The American family of the father and daughter convicted of the second-degree murder of Limerick man Jason Corbett has launched a fundraising campaign to raise $300,000 (€254,000) and fight what they claim was a “wrongful conviction”.

Molly Martens, 33, and her father, Thomas Martens, 67, a former FBI agent, have both received sentences of 20 to 25 years in prison, after being found guilty earlier this week of killing Mr Corbett, 39 in his home in Wallburg, North Carolina, on August 2, 2015.

He had been beaten to death with a paving stone and aluminium baseball bat, suffering at least 12 blows to the head.

A GoGetFunding page, ‘Right the Wrong, Help Molly & Tom’, has been set up by the aunt of Martens, Mona Earnest, to raise $300,000 to help with their legal costs in lodging an appeal and to also “fight the wrongful death suit”.

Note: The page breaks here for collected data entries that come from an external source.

Record IndexShape := mkIndexShape {
  ix_columns : list KeyColumn;
  unique : bool;
  included : list N;
}.

Record Row := mkRow { values : list Value }.

#[export] Instance Row_eq_dec : EqDecision Row.
Proof. solve_decision. Defined.

(** [std::ops::Bound]. *)
Inductive Bound (A : Type) :=
  | Included (a : A)
  | Excluded (a : A)
  | Unbounded.
Arguments Included {A} a.
Arguments Excluded {A} a.
Arguments Unbounded {A}.

Inductive KeyRange :=
  | Point (k : list Value)
  | Between (lo hi : Bound (list Value))
  | Full.

Inductive Direction := Forward | Backward.

(** ** The comparator *)

Record Column := mkColumn {
  position : nat;
  descending : bool;
  col_collation : Collation;
  col_ty : SqlType;
}.

Record KeyOrder := mkKeyOrder { key_columns : list Column }.

Definition collation_of (info : TypeInfo) : Collation := default Collation_DEFAULT (collation info).

Definition column_new (what : string) (shape : TableShape) (kc : KeyColumn) : SqlResult Column :=
  match columns shape !! N.to_nat (kc_column kc) with
  | None => bug [Lit what; Lit " column "; Num (kc_column kc); Lit " out of range (";
                 Num (N.of_nat (length (columns shape))); Lit " columns)"]
  | Some info =>
      Ok (mkColumn (N.to_nat (kc_column kc)) (kc_descending kc) (collation_of info) (ty info))
  end.

Definition KeyOrder_new (what : string) (cols : list KeyColumn) (shape : TableShape) :
    SqlResult KeyOrder :=
  match cols with
  | [] => bug [Lit what; Lit " has no column"]
  | _ => out ← try_map (column_new what shape) cols; Ok (mkKeyOrder out)
  end.

Definition extract (o : KeyOrder) (row : Row) : SqlResult (list Value) :=
  try_map (λ c,
    match values row !! position c with
    | Some v => Ok v
    | None => corruption [Lit "row has "; Num (N.of_nat (length (values row)));
                          Lit " values, key column "; Num (N.of_nat (position c));
                          Lit " is out of range"]
    end) (key_columns o).

Definition compare_column (a b : Value) (col : Collation) : SqlResult comparison :=
  match is_null a, is_null b with
  | true, true => Ok Eq
  | true, false => Ok Lt
  | false, true => Ok Gt
  | false, false =>
      r ← compare a b col;
      match r with
      | Some o => Ok o
      | None => corruption [Lit "compare answered UNKNOWN for two non-NULL values ";
                            DbgKey [a]; Lit " and "; DbgKey [b]]
      end
  end.

Fixpoint compare_columns (cols : list Column) (a b : list Value) :
    SqlResult comparison :=
  match cols, a, b with
  | c :: cols, x :: a, y :: b =>
      o ← compare_column x y (col_collation c);
      match (if descending c then CompOpp o else o) with
      | Eq => compare_columns cols a b
      | o => Ok o
      end
  | _, _, _ => Ok Eq
  end.

Definition compare_prefix (o : KeyOrder) (a b : list Value) : SqlResult comparison :=
  compare_columns (key_columns o) a b.

Definition variant_matches (v : Value) (ty : SqlType) : bool :=
  match v with
  | VNull => true
  | VBit _ => match ty with TBit => true | _ => false end
  | VI8 _ | VI16 _ | VI32 _ | VI64 _ =>
      match ty with TTinyInt | TSmallInt | TInt | TBigInt => true | _ => false end
  | VDecimal _ => is_exact_numeric ty
  | VF32 _ | VF64 _ => match ty with TFloat | TReal => true | _ => false end
  | VMoney _ => match ty with TMoney | TSmallMoney => true | _ => false end
  | VString _ => is_string ty
  | VBytes _ => match ty with TBinary _ | TVarBinary _ => true | _ => false end
  | VDate _ => match ty with TDate => true | _ => false end
  | VTime _ => match ty with TTime _ => true | _ => false end
  | VDateTime _ => match ty with TDateTime | TSmallDateTime => true | _ => false end
  | VDateTime2 _ => match ty with TDateTime2 _ => true | _ => false end
  | VDateTimeOffset _ => match ty with TDateTimeOffset _ => true | _ => false end
  | VGuid _ => match ty with TUniqueIdentifier => true | _ => false end
  end.

(** The [for] loop of [check_prefix], from position [i]. *)
Fixpoint check_variants (i : N) (cols : list Column) (prefix : list Value) : SqlResult () :=
  match cols, prefix with
  | c :: cols, v :: prefix =>
      if variant_matches v (col_ty c) then check_variants (i + 1) cols prefix
      else bug [Lit "key value "; Num i; Lit " ("; DbgKey [v];
                Lit ") does not match the column type "; DbgType (col_ty c)]
  | _, _ => Ok ()
  end.

Definition check_prefix (o : KeyOrder) (prefix : list Value) : SqlResult () :=
  if bool_decide (length (key_columns o) < length prefix) then
    bug [Lit "key prefix has "; Num (N.of_nat (length prefix)); Lit " values, the key has ";
         Num (N.of_nat (length (key_columns o))); Lit " columns"]
  else check_variants 0 (key_columns o) prefix.

(** ** Binary search *)

(** The [while] loop of [partition_point]; [fuel] bounds its turns. *)
Fixpoint partition_loop {A} (items : list A) (pred : A → SqlResult bool) (fuel lo hi : nat) :
    SqlResult nat :=
  if bool_decide (lo < hi) then
    match fuel with
    | O => Ok lo
    | S fuel =>
        let mid := lo + (hi - lo) / 2 in
        match items !! mid with
        | None => corruption [Lit "binary search index "; Num (N.of_nat mid);
                              Lit " out of range ("; Num (N.of_nat (length items)); Lit " items)"]
        | Some item =>
            b ← pred item;
            if (b : bool) then partition_loop items pred fuel (S mid) hi
            else partition_loop items pred fuel lo mid
        end
    end
  else Ok lo.
(* ===== verification/SortKey.v ===== *)
(** * Sort keys

    [sort_key] and [hash_key] of [vauban-types/src/compare.rs]: a value as a byte string
    whose order is the order of [compare].  The functions of the source append to a buffer;
    here those that cannot fail answer the bytes they append, and [write_key] threads the
    buffer, since it has written the family of a value when it fails. *)

From Stdlib Require Import SpecFloat.
From S2P Require Import Prelude Values Errors Order Collation Compare.

#[local] Open Scope Z_scope.

(** ** Weights *)

Definition END : Z := 0.
Definition MORE : Z := 1.

Inductive Width := Two | Wide | Eight.

Definition level_width (level : Level) : Width :=
  match level with
  | LAccent => Two
  | LPrimary | LOwn | LTertiary => Wide
  | LLast => Eight
  end.

Definition WIDE_FROM : Z := 65280.

(** [to_be_bytes] of an unsigned integer of [n] bytes. *)
Fixpoint to_be_bytes (n : nat) (x : Z) : list Z :=
  match n with
  | O => []
  | S n => (x / 256 ^ Z.of_nat n) mod 256 :: to_be_bytes n x
  end.

Definition put_weight (weight : Z) (width : Width) : list Z :=
  match width with
  | Two => to_be_bytes 2 weight
  | Wide => if weight <? WIDE_FROM then to_be_bytes 2 weight else 255 :: to_be_bytes 3 weight
  | Eight => to_be_bytes 8 weight
  end.

Definition write_unpadded (weight : Z) (width : Width) : list Z := MORE :: put_weight weight width.

(** ** [PaddedLevel] *)

Definition BELOW : Z := 0.
Definition PADDED_END : Z := 1.
Definition ABOVE : Z := 2.

Record PaddedLevel := mkPaddedLevel { pl_pad : Z; pl_width : Width; pending : nat }.

Definition PaddedLevel_new (pad : Z) (width : Width) : PaddedLevel := mkPaddedLevel pad width 0.

(** [push]: the level and the bytes appended. *)
Definition push (l : PaddedLevel) (weight : Z) : PaddedLevel * list Z :=
  if weight =? pl_pad l then (mkPaddedLevel (pl_pad l) (pl_width l) (S (pending l)), [])
  else
    let flag := if weight <? pl_pad l then BELOW else ABOVE in
    (mkPaddedLevel (pl_pad l) (pl_width l) 0,
     mjoin (replicate (pending l) (put_weight (pl_pad l) (pl_width l) ++ [flag])) ++
     put_weight weight (pl_width l)).

Definition finish (l : PaddedLevel) : list Z := put_weight (pl_pad l) (pl_width l) ++ [PADDED_END].

(** The loop that pushes each weight and finishes. *)
Fixpoint push_all (l : PaddedLevel) (ws : list Z) : list Z :=
  match ws with
  | [] => finish l
  | weight :: ws => let '(l, bytes) := push l weight in bytes ++ push_all l ws
  end.

(** ** Strings *)

Definition ESCAPED_END : list Z := [0; 0].

Definition write_escaped (bytes : list Z) : list Z :=
  bytes ≫= λ byte, if byte =? 0 then [0; 255] else [byte].

Definition write_binary_key (s : list Z) : list Z :=
  match encode_utf16 s with
  | [] => [END]
  | first :: units =>
      write_unpadded first Two ++ (units ≫= λ unit, write_escaped (to_le_bytes16 unit)) ++ ESCAPED_END
  end.

Definition write_level (c : Collation) (t : WeightTable) (s : list Z) (level : Level) : list Z :=
  if bool_decide (level = LLast) then
    (level_weights c t s level ≫= λ weight, write_unpadded weight Eight) ++ [END]
  else
    let pad := default 0 (head (level_weights c t [SPACE] level)) in
    push_all (PaddedLevel_new pad (level_width level)) (level_weights c t s level).

Definition write_ascii_level (c : Collation) (t : WeightTable) (s : list Z) (level : Level) : list Z :=
  if bool_decide (level = LLast) then (ascii_last t s ≫= λ weight, write_unpadded weight Eight) ++ [END]
  else
    let weight r := ascii_weight r level (flags c) in
    push_all (PaddedLevel_new (weight (ascii_row t SPACE)) (level_width level))
      (weight <$> filter (λ r, class r = APlain) ((λ byte, ascii_row t (Z.land byte 127)) <$> s)).

Definition write_string_key (c : Collation) (s : list Z) : list Z :=
  match rules c with
  | Binary => write_binary_key (trim_end s)
  | Binary2 => push_all (PaddedLevel_new SPACE_UNIT Two) (encode_utf16 s)
  | Weighted t =>
      levels c t ≫= λ level,
        if forallb is_ascii s then write_ascii_level c t s level else write_level c t s level
  end.

(** ** The other families *)

(** [KeyFamily], as the byte it is written as. *)
Inductive KeyFamily :=
  | KNull | KBit | KInteger | KDecimal | KFloat | KMoney | KString | KBytes | KGuid | KDate
  | KTime | KDateTime | KDateTime2 | KDateTimeOffset.

Definition key_byte (f : KeyFamily) : Z :=
  match f with
  | KNull => 0 | KBit => 1 | KInteger => 2 | KDecimal => 3 | KFloat => 4 | KMoney => 5
  | KString => 6 | KBytes => 7 | KGuid => 8 | KDate => 9 | KTime => 10 | KDateTime => 11
  | KDateTime2 => 12 | KDateTimeOffset => 13
  end.

(** [(x as u64) ^ (1 << 63)]. *)
Definition flip_sign (x : Z) : Z := Z.lxor (x mod 2 ^ 64) (2 ^ 63).
(** [(x as u32) ^ (1 << 31)]. *)
Definition flip_sign_32 (x : Z) : Z := Z.lxor (x mod 2 ^ 32) (2 ^ 31).

(** [f64::to_bits]: the sign, the biased exponent and the fraction. *)
Definition sign_bit (s : bool) : Z := if s then 2 ^ 63 else 0.
Definition to_bits (f : spec_float) : Z :=
  match f with
  | S754_zero s => sign_bit s
  | S754_infinity s => sign_bit s + 2047 * 2 ^ 52
  | S754_nan => 2047 * 2 ^ 52 + 2 ^ 51
  | S754_finite s m e =>
      sign_bit s +
      if Zpos m <? 2 ^ 52 then Zpos m else (e + 1075) * 2 ^ 52 + (Zpos m - 2 ^ 52)
  end.

Definition float_key (x : spec_float) : Z :=
  let x := match x with S754_zero _ => S754_zero false | x => x end in
  let bits := to_bits x in
  if Z.shiftr bits 63 =? 1 then 2 ^ 64 - 1 - bits else Z.lor bits (2 ^ 63).

Definition MAX_DECIMAL_SCALE : Z := 38.

Definition NEGATIVE : Z := 0.
Definition ZERO : Z := 1.
Definition POSITIVE : Z := 2.

Definition write_decimal_key (x : Decimal) : SqlResult (list Z) :=
  if mantissa x =? 0 then Ok [ZERO]
  else if MAX_DECIMAL_SCALE <? scale x then
    bug [Lit "sort_key: decimal scale "; Num (Z.to_N (scale x)); Lit " out of range"]
  else
    p ← split_decimal x MAX_DECIMAL_SCALE;
    Ok (if mantissa x <? 0
        then NEGATIVE :: to_be_bytes 16 (u128_max - p.1) ++ to_be_bytes 16 (u128_max - p.2)
        else POSITIVE :: to_be_bytes 16 p.1 ++ to_be_bytes 16 p.2).

(** [x[..end]], where [end] is after the last byte that is not zero. *)
Fixpoint strip_zeros (x : list Z) : list Z :=
  match x with
  | [] => []
  | b :: x => match strip_zeros x with
              | [] => if b =? 0 then [] else [b]
              | x' => b :: x'
              end
  end.

Definition write_bytes_key (x : list Z) : list Z := write_escaped (strip_zeros x) ++ ESCAPED_END.

Definition write_datetime2_key (x : DateTime2) : list Z :=
  to_be_bytes 4 (flip_sign_32 (date_days (dt2_date x))) ++ to_be_bytes 8 (ticks_100ns (dt2_time x)).

(** ** Values *)

(** [out.extend_from_slice(&[family as u8])] and then the bytes of the value. *)
Definition keyed (f : KeyFamily) (bytes : list Z) : stateful (list Z) SqlError () :=
  modifies (λ out, out ++ key_byte f :: bytes).

Definition write_key (v : Value) (collation : Collation) : stateful (list Z) SqlError () :=
  match integer_as_i64 v with
  | Some x => keyed KInteger (to_be_bytes 8 (flip_sign x))
  | None =>
      match float_as_f64 v with
      | Some x => keyed KFloat (to_be_bytes 8 (float_key x))
      | None =>
          match v with
          | VNull => keyed KNull []
          | VBit x => keyed KBit [Z.b2z x]
          | VDecimal x =>
              _ ← keyed KDecimal [];
              bytes ← reads (λ _, write_decimal_key x);
              modifies (λ out, out ++ bytes)
          | VMoney x => keyed KMoney (to_be_bytes 8 (flip_sign x))
          | VString x => keyed KString (write_string_key collation (text x))
          | VBytes x => keyed KBytes (write_bytes_key x)
          | VGuid x => keyed KGuid (guid_key x)
          | VDate x => keyed KDate (to_be_bytes 4 (flip_sign_32 (date_days x)))
          | VTime x => keyed KTime (to_be_bytes 8 (ticks_100ns x))
          | VDateTime x =>
              keyed KDateTime
                (to_be_bytes 4 (flip_sign_32 (dt_days x)) ++ to_be_bytes 4 (ticks_300th x))
          | VDateTime2 x => keyed KDateTime2 (write_datetime2_key x)
          | VDateTimeOffset x => keyed KDateTimeOffset (write_datetime2_key (utc x))
          | VI8 _ | VI16 _ | VI32 _ | VI64 _ | VF32 _ | VF64 _ => mret ()
          end
      end
  end.

Definition sort_key (v : Value) (collation : Collation) : stateful (list Z) SqlError () :=
  write_key v collation.

(** [hash_key], for any hasher; the buffer is cleared first. *)
Definition hash_key {H : Type} (write : H → list Z → H) (v : Value) (collation : Collation) :
    stateful H SqlError () := λ state,
  match write_key v collation [] with
  | (Ok _, buffer) => (Ok (), write state buffer)
  | (Err e, _) => (Err e, state)
  end.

Supporters of the Corbett family have reacted angrily online to the creation of the page, just three days after they were both unanimously found guilty.

“Molly and Tom put the Corbett family through sheer hell and continue to do so through their extended family. Stop,” wrote one person. To date, over $9,000 has been raised from more than 50 backers, with a minimum donation of $10 being accepted, after the online donation page was established this week.

A payment of $1,999 was made by one member of the Martens family, but the majority are being made anonymously.

The page outlines that the legal expenses borne by the Martens family has “gutted the family financially”.

“We desperately need your help,” it adds.

It describes Mr Martens as “a 31-year veteran of the FBI” who came to his daughter’s aid when she was allegedly being strangled by Mr Corbett, in line with his defence in court.

“Tom went to Molly’s defence, and in a battle for their lives, the husband [Jason Corbett] died,” it says.

Ms Earnest has now been subjected to abuse on her Facebook page for initiating the page.

Separate to the criminal convictions, a wrongful death lawsuit was filed last month against Ms Martens, Mr Martens, and his wife, Sharon Martens.

David Lynch, the executor of Mr Corbett’s estate, and the husband of Tracey Lynch, Mr Corbett’s sister, filed the lawsuit in Davidson Superior Court.

The lawsuit alleges that Ms Martens and her father “intentionally, willfully, and maliciously assaulted” Mr Corbett, using a 70cm baseball bat and a concrete paving brick.

It also alleges that Ms Martens “assisted, aided, and abetted the defendants in the killing of Jason Corbett and in the concealment and destruction of evidence related to Jason Corbett’s death”.

Ms Martens has not been criminally charged in relation to Mr Corbett’s death.

The lawsuit seeks at least $50,000 (€42,950) in compensatory and punitive damages. Walter Holton and David Freedman, lawyers for Ms Martens and Mr Martens, said that appealing the second-degree murder conviction could take about a year.